(* ===== verification/PtyWs.v ===== *)
(** * The pty-ws binding

    Models the connections of
    management/agentic-sandbox-executor/src/bindings/pty_ws.rs over the sessions
    of PtySession.v: the upgrade ([ws_handler]), the handshake and the frames a
    connection sends, the operations of a text or binary frame ([dispatch_op],
    [dispatch_join_op], [handle_binary_input_frame]), the reader of the
    process's output and the cleanup of a closed socket.

    An operation that awaits the bridge stops there: it returns the call with
    the continuation ([Await]), and [resume] goes on with the bridge's answer.
    Between the two every other connection may run.  Calls whose answer is only
    logged still end their step.  The world is one session with its
    connections and the readers of its process. *)

From Stdlib Require Import Ascii.
From S2P Require Import Prelude Text Http Net Json CelldAuth Protocol FlowGraph TaskStore.
From S2P Require Import Idempotency Extensions PushPolicy TaskHandlers OperatorAuth PtySession.

Local Open Scope string_scope.
Local Open Scope list_scope.
Local Open Scope Z_scope.

(** The bridge of the deployment, as far as the binding asks it. *)
Record Bridge : Type := {
  is_real : bool;
  capabilities : SessionHostCapabilities;
}.

Definition NoOpPtyBridge : Bridge := {| is_real := false; capabilities := default_capabilities |}.

(** The calls on the bridge; every one carries the ids of the session. *)
Inductive BridgeCall : Type :=
| StartSession (command : PtyStartCommand)
| WriteInput (data : string)
| ResizePty (cols rows : Z)
| CloseSession
| AttachClient (client_id : string) (role : PtySessionRole)
| AttachClientStream (client_id : string) (role : PtySessionRole) (since : option Z)
| DetachClient (client_id : string).

(** [String::from_utf8] of decoded bytes. *)
Class Utf8 : Type := { valid_utf8 : string → bool }.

- [What you are asked to do] Beginning with the line that contains "(** The calls", output each line of the listing above through the last one, exactly and with nothing added.

- [Written response]
(** The calls on the bridge; every one carries the ids of the session. *)
Inductive BridgeCall : Type :=
| StartSession (command : PtyStartCommand)
| WriteInput (data : string)
| ResizePty (cols rows : Z)
| CloseSession
| AttachClient (client_id : string) (role : PtySessionRole)
| AttachClientStream (client_id : string) (role : PtySessionRole) (since : option Z)
| DetachClient (client_id : string).

(** [String::from_utf8] of decoded bytes. *)
Class Utf8 : Type := { valid_utf8 : string → bool }.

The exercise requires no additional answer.